Given information:
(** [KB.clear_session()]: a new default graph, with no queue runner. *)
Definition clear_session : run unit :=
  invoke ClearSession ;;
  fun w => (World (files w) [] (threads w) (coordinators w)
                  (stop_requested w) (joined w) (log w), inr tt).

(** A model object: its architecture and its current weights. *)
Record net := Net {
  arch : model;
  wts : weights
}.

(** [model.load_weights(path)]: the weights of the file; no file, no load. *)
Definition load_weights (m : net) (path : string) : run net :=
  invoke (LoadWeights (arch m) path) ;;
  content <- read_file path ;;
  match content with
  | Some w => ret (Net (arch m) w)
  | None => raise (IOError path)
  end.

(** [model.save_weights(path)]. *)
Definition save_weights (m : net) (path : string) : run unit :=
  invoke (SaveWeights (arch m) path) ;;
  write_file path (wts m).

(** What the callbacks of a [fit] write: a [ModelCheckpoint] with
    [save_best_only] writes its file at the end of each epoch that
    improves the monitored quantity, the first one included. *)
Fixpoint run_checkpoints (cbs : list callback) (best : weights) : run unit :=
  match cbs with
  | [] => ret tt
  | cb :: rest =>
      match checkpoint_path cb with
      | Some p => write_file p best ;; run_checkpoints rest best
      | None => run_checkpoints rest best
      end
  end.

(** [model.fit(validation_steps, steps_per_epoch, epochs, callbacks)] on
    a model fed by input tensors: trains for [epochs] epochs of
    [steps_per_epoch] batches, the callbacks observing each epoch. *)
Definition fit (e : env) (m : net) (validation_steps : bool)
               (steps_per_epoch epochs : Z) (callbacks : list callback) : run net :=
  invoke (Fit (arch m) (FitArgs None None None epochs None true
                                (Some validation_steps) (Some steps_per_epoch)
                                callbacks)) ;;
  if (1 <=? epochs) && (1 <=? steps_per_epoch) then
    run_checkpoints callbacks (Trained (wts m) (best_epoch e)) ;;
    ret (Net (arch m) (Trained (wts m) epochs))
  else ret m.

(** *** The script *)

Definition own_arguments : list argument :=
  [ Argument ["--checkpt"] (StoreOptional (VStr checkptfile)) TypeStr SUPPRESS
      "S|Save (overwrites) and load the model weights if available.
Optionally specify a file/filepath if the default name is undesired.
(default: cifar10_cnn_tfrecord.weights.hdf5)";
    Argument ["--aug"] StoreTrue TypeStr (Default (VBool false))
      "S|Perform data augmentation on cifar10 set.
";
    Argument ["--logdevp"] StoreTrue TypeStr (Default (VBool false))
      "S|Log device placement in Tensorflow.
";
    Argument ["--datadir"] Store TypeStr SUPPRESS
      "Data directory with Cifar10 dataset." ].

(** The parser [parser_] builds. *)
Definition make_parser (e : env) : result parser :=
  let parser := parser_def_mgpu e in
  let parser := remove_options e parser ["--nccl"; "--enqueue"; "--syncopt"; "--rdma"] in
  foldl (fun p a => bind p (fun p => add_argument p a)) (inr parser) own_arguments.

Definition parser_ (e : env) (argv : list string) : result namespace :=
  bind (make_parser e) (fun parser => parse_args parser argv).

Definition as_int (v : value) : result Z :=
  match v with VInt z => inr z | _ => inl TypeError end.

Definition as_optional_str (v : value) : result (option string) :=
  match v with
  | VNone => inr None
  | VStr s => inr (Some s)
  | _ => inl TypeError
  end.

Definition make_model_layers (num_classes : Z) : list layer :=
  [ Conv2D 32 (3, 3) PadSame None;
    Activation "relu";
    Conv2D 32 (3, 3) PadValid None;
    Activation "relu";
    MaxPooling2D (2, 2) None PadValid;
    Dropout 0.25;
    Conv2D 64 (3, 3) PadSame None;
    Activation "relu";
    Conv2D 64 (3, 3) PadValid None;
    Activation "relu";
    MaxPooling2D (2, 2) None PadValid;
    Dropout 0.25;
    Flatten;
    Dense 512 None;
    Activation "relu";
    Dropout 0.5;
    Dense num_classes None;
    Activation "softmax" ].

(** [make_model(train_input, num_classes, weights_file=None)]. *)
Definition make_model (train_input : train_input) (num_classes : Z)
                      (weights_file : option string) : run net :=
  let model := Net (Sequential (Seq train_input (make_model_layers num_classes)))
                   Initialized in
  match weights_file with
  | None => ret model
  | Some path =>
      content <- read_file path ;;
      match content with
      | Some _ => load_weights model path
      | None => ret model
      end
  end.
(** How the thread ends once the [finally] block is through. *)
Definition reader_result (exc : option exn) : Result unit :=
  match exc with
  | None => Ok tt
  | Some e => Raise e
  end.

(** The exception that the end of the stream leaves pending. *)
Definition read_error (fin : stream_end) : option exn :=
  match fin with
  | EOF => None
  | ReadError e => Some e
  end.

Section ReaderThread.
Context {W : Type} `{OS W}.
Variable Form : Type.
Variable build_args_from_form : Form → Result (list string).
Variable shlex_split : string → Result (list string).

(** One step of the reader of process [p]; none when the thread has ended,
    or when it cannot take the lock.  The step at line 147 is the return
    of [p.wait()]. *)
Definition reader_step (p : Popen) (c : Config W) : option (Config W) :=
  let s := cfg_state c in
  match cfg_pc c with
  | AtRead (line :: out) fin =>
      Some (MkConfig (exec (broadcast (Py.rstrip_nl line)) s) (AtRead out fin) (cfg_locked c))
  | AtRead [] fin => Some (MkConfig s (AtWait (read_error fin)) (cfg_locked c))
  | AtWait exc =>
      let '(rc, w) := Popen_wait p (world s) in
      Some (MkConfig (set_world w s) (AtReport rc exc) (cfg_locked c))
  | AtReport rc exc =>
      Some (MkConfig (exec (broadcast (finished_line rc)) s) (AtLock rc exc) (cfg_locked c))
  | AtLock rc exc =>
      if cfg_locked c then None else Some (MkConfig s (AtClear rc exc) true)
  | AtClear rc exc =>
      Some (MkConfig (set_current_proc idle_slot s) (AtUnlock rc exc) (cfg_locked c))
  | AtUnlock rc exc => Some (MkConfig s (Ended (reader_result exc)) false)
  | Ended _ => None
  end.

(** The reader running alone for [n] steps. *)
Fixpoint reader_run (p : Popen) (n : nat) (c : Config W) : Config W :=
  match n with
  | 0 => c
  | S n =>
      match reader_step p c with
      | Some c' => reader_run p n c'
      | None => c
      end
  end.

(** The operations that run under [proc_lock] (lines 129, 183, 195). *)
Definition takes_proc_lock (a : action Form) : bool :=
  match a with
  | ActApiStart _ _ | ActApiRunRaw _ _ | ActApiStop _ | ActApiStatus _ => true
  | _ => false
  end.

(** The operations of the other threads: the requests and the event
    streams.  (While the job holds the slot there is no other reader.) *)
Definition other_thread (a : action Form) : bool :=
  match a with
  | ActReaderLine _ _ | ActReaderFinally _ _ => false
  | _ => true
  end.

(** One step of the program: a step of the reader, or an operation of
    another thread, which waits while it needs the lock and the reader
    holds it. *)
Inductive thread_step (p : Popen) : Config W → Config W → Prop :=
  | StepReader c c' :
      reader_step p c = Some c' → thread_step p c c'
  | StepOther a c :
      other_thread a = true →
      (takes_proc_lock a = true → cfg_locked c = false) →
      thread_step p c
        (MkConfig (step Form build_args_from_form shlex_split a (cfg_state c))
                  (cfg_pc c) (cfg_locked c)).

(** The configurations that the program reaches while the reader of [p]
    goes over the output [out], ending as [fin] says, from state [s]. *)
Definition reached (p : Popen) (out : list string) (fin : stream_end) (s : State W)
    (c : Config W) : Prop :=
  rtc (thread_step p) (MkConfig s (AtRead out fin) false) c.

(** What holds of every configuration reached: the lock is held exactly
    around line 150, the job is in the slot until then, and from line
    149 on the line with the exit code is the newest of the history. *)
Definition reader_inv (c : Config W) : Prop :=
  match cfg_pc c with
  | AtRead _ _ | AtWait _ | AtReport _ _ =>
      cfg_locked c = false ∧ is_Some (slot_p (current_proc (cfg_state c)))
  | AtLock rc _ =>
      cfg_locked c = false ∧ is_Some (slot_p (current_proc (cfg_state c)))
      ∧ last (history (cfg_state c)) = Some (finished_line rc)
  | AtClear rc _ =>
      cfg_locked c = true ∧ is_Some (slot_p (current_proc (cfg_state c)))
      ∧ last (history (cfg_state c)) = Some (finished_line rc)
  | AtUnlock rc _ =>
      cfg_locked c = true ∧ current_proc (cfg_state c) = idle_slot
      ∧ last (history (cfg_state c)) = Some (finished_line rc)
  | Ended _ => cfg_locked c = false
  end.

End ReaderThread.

Instructions for the task: Check each line of the records for the word "string" and extract those that contain it.

Reply:
Definition load_weights (m : net) (path : string) : run net :=
Definition save_weights (m : net) (path : string) : run unit :=
Definition parser_ (e : env) (argv : list string) : result namespace :=
Definition as_optional_str (v : value) : result (option string) :=
                      (weights_file : option string) : run net :=
Variable build_args_from_form : Form → Result (list string).
Variable shlex_split : string → Result (list string).
Definition reached (p : Popen) (out : list string) (fin : stream_end) (s : State W)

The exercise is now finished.